Next-Generation Mapping of the Salicylic Acid Signaling Hub and Transcriptional Cascade

Abstract

For over 60 years, salicylic acid (SA) has been known as a key signaling molecule for local and systemic immunity. SA causes drastic cellular reprogramming in a phenomenon known as Systemic Acquired Resistance (SAR). During SAR, thousands of genes transcriptional respond. This transcriptional response is regulated by the cofactor NONEXPRESSER OF PR1 (NPR1), despite NPR1 not having a DNA binding domain. With no DNA binding domain, how this cofactor functions in this transcriptional reprogramming became a question at the forefront of the field. Despite decades of investigation, we have only superficially understood its function, largely due to the reliance on marker genes and low-throughput, molecular biology approaches.

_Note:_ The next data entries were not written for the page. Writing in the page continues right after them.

(* ===== verification/Wp.v ===== *)
(** * Running computations step by step

    [wp m Q s]: from the store [s] the computation [m] does not fault, and its
    result and final store satisfy [Q].  The rules follow the monad, so a proof
    about a function walks through its code. *)

From S2P Require Import Prelude.

Definition wp {S A} (m : ST S A) (Q : A → S → Prop) (s : S) : Prop :=
  match m s with Some (a, s') => Q a s' | None => False end.

Section rules.
Context {S : Type}.
Implicit Types s : S.

Lemma wp_run {A} (m : ST S A) Q s : wp m Q s ↔ ∃ a s', m s = Some (a, s') ∧ Q a s'.
Proof. unfold wp. destruct (m s) as [[a s']|]; naive_solver. Qed.

Lemma wp_ret {A} (a : A) (Q : A → S → Prop) s : Q a s → wp (mret a) Q s.
Proof. done. Qed.

Lemma wp_bind {A B} (m : ST S A) (f : A → ST S B) Q s : wp m (λ a s', wp (f a) Q s') s → wp (m ≫= f) Q s.
Proof. unfold wp, mbind, ST_bind. by destruct (m s) as [[a s']|]. Qed.

Lemma wp_mono {A} (m : ST S A) (P Q : A → S → Prop) s : wp m P s → (∀ a s', P a s' → Q a s') → wp m Q s.
Proof. unfold wp. destruct (m s) as [[a s']|]; naive_solver. Qed.

Lemma wp_gets {A} (f : S → A) (Q : A → S → Prop) s : Q (f s) s → wp (gets f) Q s.
Proof. done. Qed.

Lemma wp_modifies (f : S → S) (Q : unit → S → Prop) s : Q tt (f s) → wp (modifies f) Q s.
Proof. done. Qed.

Lemma wp_of_option {A} (o : option A) (a : A) (Q : A → S → Prop) s : o = Some a → Q a s → wp (of_option o) Q s.
Proof. by intros ->. Qed.

(** A known run. *)
Lemma wp_eq {A} (m : ST S A) Q s a s' : m s = Some (a, s') → Q a s' → wp m Q s.
Proof. unfold wp. by intros ->. Qed.
End rules.

(** Into the first command of a sequence; then a [mret], a read of the store
    or an update of it. *)
Ltac wbind := apply wp_bind.
Ltac wstep :=
  lazymatch goal with
  | |- wp (_ ≫= _) _ _ => apply wp_bind; wstep
  | |- wp (mret _) _ _ => apply wp_ret
  | |- wp (gets _) _ _ => apply wp_gets
  | |- wp (modifies _) _ _ => apply wp_modifies
  end; cbv beta.
(** A command with the specification [H], which is kept as far as its results go. *)
Tactic Notation "wuse" constr(H) := apply wp_bind; eapply wp_mono; [apply H|].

While higher throughput methodologies have been employed in previous attempts to identify NPR1 partners and target genes, all efforts yielded futile results. However, with the development of new targeted proteomic techniques and higher signal chromatin profiling techniques, we are poised to adapt these technologies to identify NPR1 proximal proteins and direct targets. Utilizing TurboID, we identified 234 NPR1 proximal partner proteins, including most known NPR1 interactors, validating our methodology. These proximal proteins are enriched with chromatin remodelers, splicing machinery, the Mediator complex, and transcriptional regulators. Strikingly these proximal partners can play either a positive or negative role in establishing SAR. Beyond NPR1 partners, we identified NPR1 target genes upon SA treatment using greenCUT&RUN. Despite a proposed transcription factor switching model, our time course greenCUT&RUN showed NPR1 binds consistently to the same loci after SA treatment through TGA transcription factors and induces a transcriptional cascade comprised of WRKY, NAC, ERF, and MYB transcription factors. This induction requires the condensate formation of NPR1 to stabilize the NPR1 TGA interaction. Through this induced cascade, WRKYs continue propagating this SA transcriptional reprogramming and activating many signaling kinases and defense genes. Beyond NPR1, many conical ideas about transcription induction seem to be amiss in SA-induced genes, including increased chromatin accessibility and histone acetylation, leading rise to the new yet old question; how does NPR1, and the subsequent SA-induce transcription factors, cause this transcriptional reprogramming?